Para o Presidente ucraniano, VolodymyrZelensky, aceitar essas condições seria capitular e isso significaria a sua morte política. Apoiado pela Grã-Bretanha, Canadá e pela maior parte dos países da União Europeia, Zelensky mantém-se irredutível e vê no plano de rearmamento europeu, na renovação do compromisso de remessa de material bélico e auxílio no seu fabrico em território ucraniano, o balão de oxigénio que precisa para continuar a resistir.
São elementos que levam a Rússia a considerar que a Ucrânia permanece uma ameaça à sua segurança nacional “a la longue”. Para a Rússia, uma vez rearmados e considerando-se suficientemente preparados, os países que apoiam a Ucrânia podem entender ter chegado a hora de “recuperar” o que Kiev perdeu. Porque, para esses países, a questão ucraniana é uma equação em aberto à espera de solução.
Quatro anos é o horizonte que a União Europeia estabeleceu para ter a sua indústria de defesa relançada. Todos os especialistas são unânimes em considerar que, de momento, a União Europeia não está preparada, nem do ponto de vista económico nem de produção de armamento, para enfrentar a Rússia.
Fazer guerra não é só disparar armas, mísseis e por aí vai… Essa é a componente bélica de uma guerra. Porém, fazer guerra exige toda uma estrutura económica pronta para aguentar, por largos anos, o efeito de usura que uma confrontação militar sempre provoca no tecido social e na estrutura produtiva de qualquer país.
Não é, pois, por acaso que DonaldTrump tem estado a insistir para que os aliados europeus dos Estados Unidos na NATO aumentem para 5 por cento do seu PIB os gastos com a defesa.
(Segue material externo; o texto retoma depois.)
(* ===== verification/Trees.v ===== *)
(** * Red-black trees ([src/src/Tree.c], [Tree.h]): the operations

    The pointer implementation over an explicit store of nodes: a node has the pointers to
    its parent and to its children, [malloc] is the choice of an unused address and may
    fail, [free] removes the node, and an access through a null or dangling pointer is
    [Oob].  A tree is indexed at most twice, by functions of comparison.

    [TreeShapes] and [TreeBalance] say what the operations do. *)

From S2P Require Import Prelude.
From Stdlib Require Import ZArith Lia List.
From stdpp Require Import base numbers list gmap.

Open Scope Z_scope.

Module Trees.

(** [LEFT] and [RIGHT], the indices of the children. *)
Abbreviation LEFT := false (only parsing).
Abbreviation RIGHT := true (only parsing).

Section Data.
(** [C]: what the contents point to; [K]: what the keys point to. *)
Context {C K : Type}.

(** [Node]: the content of a node of a tree is not null. *)
Record Node := mkNode {
  parent : option positive;
  child0 : option positive;
  child1 : option positive;
  content : option C;
  nsize : Z;
  red : bool
}.

Definition child (d : bool) (n : Node) : option positive := if d then child1 n else child0 n.

Definition set_parent (p : option positive) (n : Node) : Node :=
  mkNode p (child0 n) (child1 n) (content n) (nsize n) (red n).
Definition set_child (d : bool) (p : option positive) (n : Node) : Node :=
  if d then mkNode (parent n) (child0 n) p (content n) (nsize n) (red n)
  else mkNode (parent n) p (child1 n) (content n) (nsize n) (red n).
Definition set_content (c : option C) (z : Z) (n : Node) : Node :=
  mkNode (parent n) (child0 n) (child1 n) c z (red n).
Definition set_red (b : bool) (n : Node) : Node :=
  mkNode (parent n) (child0 n) (child1 n) (content n) (nsize n) b.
Resulta sobretudo de uma análise de que, nas actuais condições, um esforço de guerra seria maior para os Estados Unidos do que para os restantes membros da NATO.
Aliás, os dois anos e meio da guerra russo-ucraniana mostraram o quão dependentes estão os europeus dos fornecimentos de equipamento militar para a Ucrânia resistir aos avanços russos, tendo sido obrigada a reinventar-se, desenvolvendo uma indústria de drones que é considerada, hoje, uma das melhores do mundo em termos de uso para fins bélicos.
A Rússia, por seu lado, diante de todas essas evidências, ganhou consciência de que tem de estar preparada para hoje, amanhã e depois de amanhã. O amanhã pode ser já daqui a quatro anos, quando os seus oponentes estiverem em condições de a fazer frente no campo militar.
Por isso, apesar dos biliões de dólares e de euros dos seus fundos congelados em bancos ocidentais, tratou de adaptar a sua economia ao “modo de guerra”. E, contra todos os prognósticos, conseguiu registar crescimento.
Por tudo quanto está em jogo, é fácil concluir porque razão DonaldTrump não teve êxito no seu propósito e, ao que tudo indica, está já a projectar o reposicionamento político da sua Administração em relação à guerra russo-ucraniana.
A Rússia, por seu lado, não pretende um acordo de paz que signifique um congelamento da guerra, agora, para ser depois retomada daqui a quatro anos.